• _WORK INSTRUCTIONS_
Your answer should reproduce the full set of records exactly as given.

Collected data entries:
────────────────────
Lemma psegs_infos : (λ s, ps_infos s 0%nat) <$> psegs = InfoField_ <$> ((λ x, x.1.1) <$> ss).
Proof using Hl Hss.
  apply list_eq. intros k. rewrite !list_lookup_fmap. destruct (psegs !! k) as [s|] eqn:E.
  - destruct (psegs_info _ _ E) as (se & i & a & lst & Hi).
    apply psegs_lookup in E as (se' & [[x au] mt] & Hk & -> & Hx & ->). rewrite (ei_edge _ _ _ _ _ _ Hi) in Hk. injection Hk as <-.
    destruct (ei_sc _ _ _ _ _ _ Hi) as [Esc Ei].
    destruct (edge_segment_spec se Esc _ _ _ Hx) as (Einfo & _).
    change (Some (hop_info se 0) = Some (InfoField_ x)). rewrite Einfo. f_equal. rewrite (calculateBeta_eq se Esc); [done|].
    rewrite Ei. apply (ei_lt _ _ _ _ _ _ Hi).
  - destruct (ss !! k) as [x|] eqn:Ex; [|done]. apply lookup_ge_None in E. rewrite psegs_length in E.
    apply lookup_lt_Some in Ex. rewrite <- (Forall2_length _ _ _ Hss) in Ex. lia.
Qed.

(** The path fits its header. *)
Hypothesis Hfit : Forall (λ se, (length (edge_ases se) < 64)%nat) l ∧ (length path_ases ≤ 64)%nat.

Lemma ps_hops_fit k s : psegs !! k = Some s → (0 < length (ps_hops s) < 64)%nat.
Proof using Hl Hss Hfit.
  intros Hk. destruct (psegs_info _ _ Hk) as (se & i & a & lst & Hi). destruct (ei_len _ _ _ _ _ _ Hi) as [E1 E2].
  pose proof (ei_lt _ _ _ _ _ _ Hi). destruct Hfit as [Hf _]. rewrite Forall_lookup in Hf.
  specialize (Hf _ _ (ei_edge _ _ _ _ _ _ Hi)). lia.
Qed.

Lemma decoded_path_eq : decoded_path ((λ x, x.1.1) <$> ss) = Ok (first_path psegs).
Proof using Hl Hss Hfit.
  unfold decoded_path, first_path. rewrite <- psegs_hops, psegs_infos.
  assert (set_SegLens (MetaHdr.mk 0 0 0 0 0) 0 ((λ x, x.1.1) <$> ss) =
    Ok (MetaHdr.mk 0 0 (seg_len psegs 0) (seg_len psegs 1) (seg_len psegs 2))) as ->.
  { assert (∀ k, u8 (seg_len psegs k) = seg_len psegs k) as Hu.
    { intros k. unfold seg_len. destruct (psegs !! k) as [s|] eqn:E; [|done]. apply ps_hops_fit in E.
      apply uint_of_small. unfold is_uint, len. lia. }
    assert (∀ k, seg_len psegs k = match ((λ x, x.1.1) <$> ss) !! k with Some s => len (HopFields s) | None => 0 end) as Hs.
    { intros k. unfold seg_len. pose proof (f_equal (.!! k) psegs_hops) as E. cbn in E. rewrite !list_lookup_fmap in E.
      rewrite list_lookup_fmap. destruct (psegs !! k), (ss !! k); cbn in *; congruence. }
    assert (length ((λ x, x.1.1) <$> ss) ≤ 3)%nat as H3.
    { rewrite length_fmap, <- (Forall2_length _ _ _ Hss). apply at_most_three. }
    pose proof (Hu 0%nat) as U0. pose proof (Hu 1%nat) as U1. pose proof (Hu 2%nat) as U2. clear Hu.
    rewrite !Hs in *. clear Hs. destruct ((λ x, x.1.1) <$> ss) as [|x [|y [|z [|? ?]]]]; cbn in *; rewrite ?U0, ?U1, ?U2; try done. lia. }
  go_cbn. do 2 f_equal. f_equal. unfold len. rewrite length_fmap, psegs_length, (Forall2_length _ _ _ Hss). done.
Qed.

Lemma first_path_wf : Decoded.wf (first_path psegs).
Proof using Hl Hss Hfit.
  assert (∀ k, 0 ≤ seg_len psegs k < 64 ∧ (0 < seg_len psegs k ↔ (k < length psegs)%nat)) as Hs.
  { intros k. unfold seg_len. destruct (psegs !! k) as [s|] eqn:E.
    - pose proof (lookup_lt_Some _ _ _ E). apply ps_hops_fit in E. unfold len. lia.
    - apply lookup_ge_None in E. lia. }
  assert (length psegs ≤ 3)%nat as H3 by (rewrite psegs_length; apply at_most_three).
  pose proof all_hops_length as Hall. destruct Hfit as [_ Htot].
  assert (Z.of_nat (length (all_hops psegs)) = seg_len psegs 0 + seg_len psegs 1 + seg_len psegs 2) as Hsum.
  { unfold all_hops. rewrite length_join_hops. unfold seg_len. clear -H3. destruct psegs as [|x [|y [|z [|? ?]]]]; cbn in *; unfold len; lia. }
  destruct (Hs 0%nat), (Hs 1%nat), (Hs 2%nat). split; cbn.
  - split; [by split|]. split; cbn; [lia|lia| |unfold len; lia|unfold len, MaxHops in *; lia].
    unfold len. repeat case_match; lia.
  - unfold len. by rewrite length_fmap.
  - done.
  - apply Forall_fmap, Forall_lookup. intros k s Hk. cbn. apply (sa_wf _ _ _ _ (pseg_authorised _ _ Hk)).
  - unfold all_hops. apply Forall_lookup. intros g hop Hg. apply list_elem_of_lookup_2 in Hg.
    apply list_elem_of_join in Hg as (hs & Hg & Hin). apply list_elem_of_fmap in Hin as (s & -> & Hs').
    apply list_elem_of_lookup in Hs' as [k Hk]. apply list_elem_of_lookup in Hg as [j Hj].
    destruct (psegs_info _ _ Hk) as (se & i & a & lst & Hi).
    destruct (ei_hops _ _ _ _ _ _ Hi _ _ Hj) as (b & h & Hb & Hh & -> & _). apply hop_field_wf.
    eapply hop_at_ok; [apply (ei_ok _ _ _ _ _ _ Hi)|exact Hb|exact Hh].
Qed.
End path.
────────────────────
• _ANSWER BELOW_
Lemma psegs_infos : (λ s, ps_infos s 0%nat) <$> psegs = InfoField_ <$> ((λ x, x.1.1) <$> ss).
Proof using Hl Hss.
  apply list_eq. intros k. rewrite !list_lookup_fmap. destruct (psegs !! k) as [s|] eqn:E.
  - destruct (psegs_info _ _ E) as (se & i & a & lst & Hi).
    apply psegs_lookup in E as (se' & [[x au] mt] & Hk & -> & Hx & ->). rewrite (ei_edge _ _ _ _ _ _ Hi) in Hk. injection Hk as <-.
    destruct (ei_sc _ _ _ _ _ _ Hi) as [Esc Ei].
    destruct (edge_segment_spec se Esc _ _ _ Hx) as (Einfo & _).
    change (Some (hop_info se 0) = Some (InfoField_ x)). rewrite Einfo. f_equal. rewrite (calculateBeta_eq se Esc); [done|].
    rewrite Ei. apply (ei_lt _ _ _ _ _ _ Hi).
  - destruct (ss !! k) as [x|] eqn:Ex; [|done]. apply lookup_ge_None in E. rewrite psegs_length in E.
    apply lookup_lt_Some in Ex. rewrite <- (Forall2_length _ _ _ Hss) in Ex. lia.
Qed.

(** The path fits its header. *)
Hypothesis Hfit : Forall (λ se, (length (edge_ases se) < 64)%nat) l ∧ (length path_ases ≤ 64)%nat.

Lemma ps_hops_fit k s : psegs !! k = Some s → (0 < length (ps_hops s) < 64)%nat.
Proof using Hl Hss Hfit.
  intros Hk. destruct (psegs_info _ _ Hk) as (se & i & a & lst & Hi). destruct (ei_len _ _ _ _ _ _ Hi) as [E1 E2].
  pose proof (ei_lt _ _ _ _ _ _ Hi). destruct Hfit as [Hf _]. rewrite Forall_lookup in Hf.
  specialize (Hf _ _ (ei_edge _ _ _ _ _ _ Hi)). lia.
Qed.

Lemma decoded_path_eq : decoded_path ((λ x, x.1.1) <$> ss) = Ok (first_path psegs).
Proof using Hl Hss Hfit.
  unfold decoded_path, first_path. rewrite <- psegs_hops, psegs_infos.
  assert (set_SegLens (MetaHdr.mk 0 0 0 0 0) 0 ((λ x, x.1.1) <$> ss) =
    Ok (MetaHdr.mk 0 0 (seg_len psegs 0) (seg_len psegs 1) (seg_len psegs 2))) as ->.
  { assert (∀ k, u8 (seg_len psegs k) = seg_len psegs k) as Hu.
    { intros k. unfold seg_len. destruct (psegs !! k) as [s|] eqn:E; [|done]. apply ps_hops_fit in E.
      apply uint_of_small. unfold is_uint, len. lia. }
    assert (∀ k, seg_len psegs k = match ((λ x, x.1.1) <$> ss) !! k with Some s => len (HopFields s) | None => 0 end) as Hs.
    { intros k. unfold seg_len. pose proof (f_equal (.!! k) psegs_hops) as E. cbn in E. rewrite !list_lookup_fmap in E.
      rewrite list_lookup_fmap. destruct (psegs !! k), (ss !! k); cbn in *; congruence. }
    assert (length ((λ x, x.1.1) <$> ss) ≤ 3)%nat as H3.
    { rewrite length_fmap, <- (Forall2_length _ _ _ Hss). apply at_most_three. }
    pose proof (Hu 0%nat) as U0. pose proof (Hu 1%nat) as U1. pose proof (Hu 2%nat) as U2. clear Hu.
    rewrite !Hs in *. clear Hs. destruct ((λ x, x.1.1) <$> ss) as [|x [|y [|z [|? ?]]]]; cbn in *; rewrite ?U0, ?U1, ?U2; try done. lia. }
  go_cbn. do 2 f_equal. f_equal. unfold len. rewrite length_fmap, psegs_length, (Forall2_length _ _ _ Hss). done.
Qed.

Lemma first_path_wf : Decoded.wf (first_path psegs).
Proof using Hl Hss Hfit.
  assert (∀ k, 0 ≤ seg_len psegs k < 64 ∧ (0 < seg_len psegs k ↔ (k < length psegs)%nat)) as Hs.
  { intros k. unfold seg_len. destruct (psegs !! k) as [s|] eqn:E.
    - pose proof (lookup_lt_Some _ _ _ E). apply ps_hops_fit in E. unfold len. lia.
    - apply lookup_ge_None in E. lia. }
  assert (length psegs ≤ 3)%nat as H3 by (rewrite psegs_length; apply at_most_three).
  pose proof all_hops_length as Hall. destruct Hfit as [_ Htot].
  assert (Z.of_nat (length (all_hops psegs)) = seg_len psegs 0 + seg_len psegs 1 + seg_len psegs 2) as Hsum.
  { unfold all_hops. rewrite length_join_hops. unfold seg_len. clear -H3. destruct psegs as [|x [|y [|z [|? ?]]]]; cbn in *; unfold len; lia. }
  destruct (Hs 0%nat), (Hs 1%nat), (Hs 2%nat). split; cbn.
  - split; [by split|]. split; cbn; [lia|lia| |unfold len; lia|unfold len, MaxHops in *; lia].
    unfold len. repeat case_match; lia.
  - unfold len. by rewrite length_fmap.
  - done.
  - apply Forall_fmap, Forall_lookup. intros k s Hk. cbn. apply (sa_wf _ _ _ _ (pseg_authorised _ _ Hk)).
  - unfold all_hops. apply Forall_lookup. intros g hop Hg. apply list_elem_of_lookup_2 in Hg.
    apply list_elem_of_join in Hg as (hs & Hg & Hin). apply list_elem_of_fmap in Hin as (s & -> & Hs').
    apply list_elem_of_lookup in Hs' as [k Hk]. apply list_elem_of_lookup in Hg as [j Hj].
    destruct (psegs_info _ _ Hk) as (se & i & a & lst & Hi).
    destruct (ei_hops _ _ _ _ _ _ Hi _ _ Hj) as (b & h & Hb & Hh & -> & _). apply hop_field_wf.
    eapply hop_at_ok; [apply (ei_ok _ _ _ _ _ _ Hi)|exact Hb|exact Hh].
Qed.
End path.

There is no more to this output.